-- Prompt --
Search the material below for the word "PasswordHash". Copy every line where it is found.

-- Dataset entries --
== Segment start ==

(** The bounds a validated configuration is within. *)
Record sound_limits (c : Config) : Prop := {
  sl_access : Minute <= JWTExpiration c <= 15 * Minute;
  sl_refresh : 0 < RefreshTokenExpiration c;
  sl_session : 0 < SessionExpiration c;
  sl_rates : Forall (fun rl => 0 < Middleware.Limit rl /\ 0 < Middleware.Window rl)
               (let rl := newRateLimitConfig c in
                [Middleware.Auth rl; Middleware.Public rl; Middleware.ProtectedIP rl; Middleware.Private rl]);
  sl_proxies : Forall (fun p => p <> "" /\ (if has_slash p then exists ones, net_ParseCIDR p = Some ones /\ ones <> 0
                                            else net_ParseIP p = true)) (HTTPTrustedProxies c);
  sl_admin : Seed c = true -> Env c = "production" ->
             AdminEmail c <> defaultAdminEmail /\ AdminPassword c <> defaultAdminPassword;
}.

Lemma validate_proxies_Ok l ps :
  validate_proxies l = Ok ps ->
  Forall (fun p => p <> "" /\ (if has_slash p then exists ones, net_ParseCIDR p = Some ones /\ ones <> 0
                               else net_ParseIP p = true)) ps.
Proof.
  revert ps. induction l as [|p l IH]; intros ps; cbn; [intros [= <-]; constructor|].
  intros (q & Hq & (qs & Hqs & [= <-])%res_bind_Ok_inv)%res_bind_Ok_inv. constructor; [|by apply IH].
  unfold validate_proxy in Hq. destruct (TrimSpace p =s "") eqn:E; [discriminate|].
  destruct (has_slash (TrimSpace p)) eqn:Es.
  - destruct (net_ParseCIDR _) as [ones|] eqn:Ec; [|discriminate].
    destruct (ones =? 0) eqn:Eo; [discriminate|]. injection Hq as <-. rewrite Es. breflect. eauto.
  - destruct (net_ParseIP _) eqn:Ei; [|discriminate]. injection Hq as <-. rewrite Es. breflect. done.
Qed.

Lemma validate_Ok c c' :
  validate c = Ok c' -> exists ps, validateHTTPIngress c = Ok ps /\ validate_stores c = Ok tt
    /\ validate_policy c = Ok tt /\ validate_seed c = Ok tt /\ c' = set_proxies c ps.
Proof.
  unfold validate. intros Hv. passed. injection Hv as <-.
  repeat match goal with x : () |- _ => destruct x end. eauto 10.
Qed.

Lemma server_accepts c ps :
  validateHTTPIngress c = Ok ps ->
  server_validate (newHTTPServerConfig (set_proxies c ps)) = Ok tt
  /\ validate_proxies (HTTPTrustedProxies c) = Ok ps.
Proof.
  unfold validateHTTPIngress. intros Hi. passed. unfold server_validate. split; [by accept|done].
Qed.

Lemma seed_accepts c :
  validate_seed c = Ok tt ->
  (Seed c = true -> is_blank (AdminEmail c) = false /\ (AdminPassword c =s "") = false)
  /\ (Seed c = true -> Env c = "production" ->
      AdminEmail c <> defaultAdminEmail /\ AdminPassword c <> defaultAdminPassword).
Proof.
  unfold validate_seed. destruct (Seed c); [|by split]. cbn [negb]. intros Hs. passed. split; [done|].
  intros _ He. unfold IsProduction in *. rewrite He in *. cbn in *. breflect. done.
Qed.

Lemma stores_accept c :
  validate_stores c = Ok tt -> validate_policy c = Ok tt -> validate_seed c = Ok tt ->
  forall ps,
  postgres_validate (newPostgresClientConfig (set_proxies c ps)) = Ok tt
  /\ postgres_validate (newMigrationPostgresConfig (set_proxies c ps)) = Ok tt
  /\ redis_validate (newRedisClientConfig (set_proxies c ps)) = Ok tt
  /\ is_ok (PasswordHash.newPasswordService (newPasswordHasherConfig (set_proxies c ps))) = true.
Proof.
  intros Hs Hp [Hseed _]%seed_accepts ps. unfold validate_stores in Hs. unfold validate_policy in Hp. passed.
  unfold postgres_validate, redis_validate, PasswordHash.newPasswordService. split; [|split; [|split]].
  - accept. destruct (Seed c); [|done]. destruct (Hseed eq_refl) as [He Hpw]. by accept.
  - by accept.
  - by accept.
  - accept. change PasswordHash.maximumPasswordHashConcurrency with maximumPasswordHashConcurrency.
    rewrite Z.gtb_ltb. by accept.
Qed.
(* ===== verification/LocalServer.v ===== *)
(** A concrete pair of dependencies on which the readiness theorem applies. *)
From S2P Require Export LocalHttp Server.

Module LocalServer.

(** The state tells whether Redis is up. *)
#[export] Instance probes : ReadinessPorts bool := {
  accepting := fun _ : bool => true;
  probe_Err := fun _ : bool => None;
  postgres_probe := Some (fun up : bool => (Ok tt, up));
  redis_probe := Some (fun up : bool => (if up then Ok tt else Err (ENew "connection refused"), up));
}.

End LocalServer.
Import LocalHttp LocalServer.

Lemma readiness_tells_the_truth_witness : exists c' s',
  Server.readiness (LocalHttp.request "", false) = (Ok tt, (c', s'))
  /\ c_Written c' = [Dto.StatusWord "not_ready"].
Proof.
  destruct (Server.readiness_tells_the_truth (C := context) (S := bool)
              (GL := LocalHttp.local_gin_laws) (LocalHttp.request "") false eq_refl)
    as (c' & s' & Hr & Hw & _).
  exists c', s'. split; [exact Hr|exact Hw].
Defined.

== Segment end ==
== Segment start ==

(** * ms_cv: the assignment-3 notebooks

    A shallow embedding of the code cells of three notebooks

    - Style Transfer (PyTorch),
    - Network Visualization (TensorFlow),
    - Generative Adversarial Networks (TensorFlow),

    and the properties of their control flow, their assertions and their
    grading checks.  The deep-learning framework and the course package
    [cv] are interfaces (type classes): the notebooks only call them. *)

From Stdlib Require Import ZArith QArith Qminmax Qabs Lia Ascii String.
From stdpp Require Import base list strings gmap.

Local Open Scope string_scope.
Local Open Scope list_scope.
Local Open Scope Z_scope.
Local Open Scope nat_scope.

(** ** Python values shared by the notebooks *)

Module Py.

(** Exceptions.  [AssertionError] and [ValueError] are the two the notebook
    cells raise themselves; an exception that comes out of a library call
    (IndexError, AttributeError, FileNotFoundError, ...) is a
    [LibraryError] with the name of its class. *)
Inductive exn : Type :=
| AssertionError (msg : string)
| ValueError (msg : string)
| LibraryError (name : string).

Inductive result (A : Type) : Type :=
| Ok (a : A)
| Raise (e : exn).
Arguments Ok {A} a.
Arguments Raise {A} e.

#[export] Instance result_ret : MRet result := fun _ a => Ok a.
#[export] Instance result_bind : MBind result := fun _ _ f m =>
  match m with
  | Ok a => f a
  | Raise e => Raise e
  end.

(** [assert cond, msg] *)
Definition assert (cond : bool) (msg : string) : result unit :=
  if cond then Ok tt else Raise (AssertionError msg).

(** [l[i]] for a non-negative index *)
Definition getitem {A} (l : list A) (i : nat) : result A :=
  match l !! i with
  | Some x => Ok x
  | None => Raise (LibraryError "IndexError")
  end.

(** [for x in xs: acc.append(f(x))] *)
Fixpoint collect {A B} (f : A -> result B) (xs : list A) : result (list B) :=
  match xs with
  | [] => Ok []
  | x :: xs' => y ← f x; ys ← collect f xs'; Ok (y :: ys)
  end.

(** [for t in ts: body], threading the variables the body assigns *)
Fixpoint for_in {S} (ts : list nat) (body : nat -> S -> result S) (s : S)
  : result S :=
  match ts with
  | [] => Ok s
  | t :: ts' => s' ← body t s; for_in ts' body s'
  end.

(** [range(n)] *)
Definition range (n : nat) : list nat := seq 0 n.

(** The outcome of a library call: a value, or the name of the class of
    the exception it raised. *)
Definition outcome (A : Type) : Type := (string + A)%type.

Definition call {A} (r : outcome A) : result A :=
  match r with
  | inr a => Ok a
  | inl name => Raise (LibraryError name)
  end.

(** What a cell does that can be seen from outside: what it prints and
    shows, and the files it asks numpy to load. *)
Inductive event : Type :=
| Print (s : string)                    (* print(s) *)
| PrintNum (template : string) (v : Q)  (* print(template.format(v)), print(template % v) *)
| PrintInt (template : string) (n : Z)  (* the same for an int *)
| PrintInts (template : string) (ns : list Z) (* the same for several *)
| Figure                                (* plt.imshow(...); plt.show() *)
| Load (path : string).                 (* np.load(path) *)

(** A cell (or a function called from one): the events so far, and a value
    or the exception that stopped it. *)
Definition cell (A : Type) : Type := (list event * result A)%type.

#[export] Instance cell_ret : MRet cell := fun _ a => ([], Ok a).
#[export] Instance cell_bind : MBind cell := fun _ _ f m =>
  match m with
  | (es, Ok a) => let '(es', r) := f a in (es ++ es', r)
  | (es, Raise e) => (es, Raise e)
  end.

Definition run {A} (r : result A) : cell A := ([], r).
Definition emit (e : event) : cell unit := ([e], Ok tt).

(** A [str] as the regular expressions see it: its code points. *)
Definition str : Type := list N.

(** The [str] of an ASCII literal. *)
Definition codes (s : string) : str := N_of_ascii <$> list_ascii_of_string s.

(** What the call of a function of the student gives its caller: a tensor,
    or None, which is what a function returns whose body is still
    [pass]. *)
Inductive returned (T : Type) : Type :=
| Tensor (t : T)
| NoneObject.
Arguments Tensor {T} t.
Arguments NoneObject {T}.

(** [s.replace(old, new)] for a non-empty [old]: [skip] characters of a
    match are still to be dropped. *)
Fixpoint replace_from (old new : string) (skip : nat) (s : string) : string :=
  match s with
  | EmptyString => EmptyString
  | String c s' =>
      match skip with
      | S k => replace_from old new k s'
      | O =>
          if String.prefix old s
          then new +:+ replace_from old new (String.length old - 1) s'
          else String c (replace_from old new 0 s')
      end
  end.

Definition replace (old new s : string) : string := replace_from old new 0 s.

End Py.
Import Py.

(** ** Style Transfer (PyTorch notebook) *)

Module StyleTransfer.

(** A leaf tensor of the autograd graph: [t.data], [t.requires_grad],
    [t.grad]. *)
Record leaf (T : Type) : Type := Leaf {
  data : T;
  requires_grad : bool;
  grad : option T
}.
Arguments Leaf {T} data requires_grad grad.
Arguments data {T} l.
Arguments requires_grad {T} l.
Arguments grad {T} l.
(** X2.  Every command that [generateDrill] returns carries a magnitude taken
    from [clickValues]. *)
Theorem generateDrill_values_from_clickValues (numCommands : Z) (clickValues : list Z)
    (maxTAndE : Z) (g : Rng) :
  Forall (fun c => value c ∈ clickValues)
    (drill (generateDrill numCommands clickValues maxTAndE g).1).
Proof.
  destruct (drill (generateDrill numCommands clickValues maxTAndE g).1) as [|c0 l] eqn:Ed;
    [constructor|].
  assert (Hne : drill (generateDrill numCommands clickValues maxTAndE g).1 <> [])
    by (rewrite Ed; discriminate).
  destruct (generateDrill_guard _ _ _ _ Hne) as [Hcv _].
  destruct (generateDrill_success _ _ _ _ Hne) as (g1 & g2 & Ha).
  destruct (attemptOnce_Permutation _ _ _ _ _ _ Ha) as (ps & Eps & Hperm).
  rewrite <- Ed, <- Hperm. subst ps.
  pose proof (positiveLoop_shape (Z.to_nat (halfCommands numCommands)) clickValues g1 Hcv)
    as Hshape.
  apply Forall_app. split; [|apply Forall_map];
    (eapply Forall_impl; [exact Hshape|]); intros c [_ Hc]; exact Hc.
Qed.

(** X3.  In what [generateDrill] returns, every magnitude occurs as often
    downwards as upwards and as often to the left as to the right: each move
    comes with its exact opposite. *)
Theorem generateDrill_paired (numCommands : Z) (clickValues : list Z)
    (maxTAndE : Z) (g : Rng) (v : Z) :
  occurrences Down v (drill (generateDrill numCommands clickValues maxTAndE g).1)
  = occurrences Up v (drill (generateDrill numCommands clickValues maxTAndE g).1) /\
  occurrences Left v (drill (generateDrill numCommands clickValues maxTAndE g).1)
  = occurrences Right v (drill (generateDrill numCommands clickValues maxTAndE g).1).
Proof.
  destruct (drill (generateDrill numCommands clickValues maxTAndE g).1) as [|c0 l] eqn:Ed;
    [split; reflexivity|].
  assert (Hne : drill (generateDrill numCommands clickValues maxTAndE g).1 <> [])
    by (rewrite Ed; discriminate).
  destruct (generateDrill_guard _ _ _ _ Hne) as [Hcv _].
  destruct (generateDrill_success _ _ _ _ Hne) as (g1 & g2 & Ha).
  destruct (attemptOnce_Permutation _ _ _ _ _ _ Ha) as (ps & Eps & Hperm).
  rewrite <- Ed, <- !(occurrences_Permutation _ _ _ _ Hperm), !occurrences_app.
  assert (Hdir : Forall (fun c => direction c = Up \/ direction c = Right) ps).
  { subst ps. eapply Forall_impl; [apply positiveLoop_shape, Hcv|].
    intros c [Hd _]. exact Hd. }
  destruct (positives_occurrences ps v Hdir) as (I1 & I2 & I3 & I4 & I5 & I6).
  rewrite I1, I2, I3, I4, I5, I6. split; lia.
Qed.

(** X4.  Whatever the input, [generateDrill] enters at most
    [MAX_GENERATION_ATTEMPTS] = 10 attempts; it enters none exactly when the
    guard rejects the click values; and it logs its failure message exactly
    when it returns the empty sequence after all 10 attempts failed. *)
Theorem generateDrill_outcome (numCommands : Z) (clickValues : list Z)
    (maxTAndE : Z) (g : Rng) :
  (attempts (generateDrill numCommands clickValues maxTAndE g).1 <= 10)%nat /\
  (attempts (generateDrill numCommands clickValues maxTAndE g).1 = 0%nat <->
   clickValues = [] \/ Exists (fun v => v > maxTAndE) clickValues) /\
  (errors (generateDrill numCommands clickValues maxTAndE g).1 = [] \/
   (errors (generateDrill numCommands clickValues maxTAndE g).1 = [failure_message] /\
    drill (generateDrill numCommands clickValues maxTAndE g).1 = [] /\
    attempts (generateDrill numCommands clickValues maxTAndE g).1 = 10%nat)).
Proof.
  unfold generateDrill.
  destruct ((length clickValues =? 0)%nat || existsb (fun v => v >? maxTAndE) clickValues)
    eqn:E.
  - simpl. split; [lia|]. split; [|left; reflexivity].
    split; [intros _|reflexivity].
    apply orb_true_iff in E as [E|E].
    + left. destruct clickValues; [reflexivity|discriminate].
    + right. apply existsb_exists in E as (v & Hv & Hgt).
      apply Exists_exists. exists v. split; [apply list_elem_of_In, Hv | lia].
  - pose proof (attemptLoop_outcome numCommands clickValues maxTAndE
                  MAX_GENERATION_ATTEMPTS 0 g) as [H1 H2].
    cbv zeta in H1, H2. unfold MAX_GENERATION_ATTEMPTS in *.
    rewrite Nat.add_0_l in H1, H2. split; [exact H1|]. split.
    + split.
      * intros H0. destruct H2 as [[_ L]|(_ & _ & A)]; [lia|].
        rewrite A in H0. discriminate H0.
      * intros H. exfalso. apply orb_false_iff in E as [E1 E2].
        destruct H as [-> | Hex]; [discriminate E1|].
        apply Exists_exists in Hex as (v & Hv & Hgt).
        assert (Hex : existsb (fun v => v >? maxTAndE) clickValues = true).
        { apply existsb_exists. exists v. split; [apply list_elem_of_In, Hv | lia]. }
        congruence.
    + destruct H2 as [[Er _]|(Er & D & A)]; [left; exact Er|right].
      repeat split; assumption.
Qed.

== Segment end ==

-- Solution for this task --
  /\ is_ok (PasswordHash.newPasswordService (newPasswordHasherConfig (set_proxies c ps))) = true.
  unfold postgres_validate, redis_validate, PasswordHash.newPasswordService. split; [|split; [|split]].
  - accept. change PasswordHash.maximumPasswordHashConcurrency with maximumPasswordHashConcurrency.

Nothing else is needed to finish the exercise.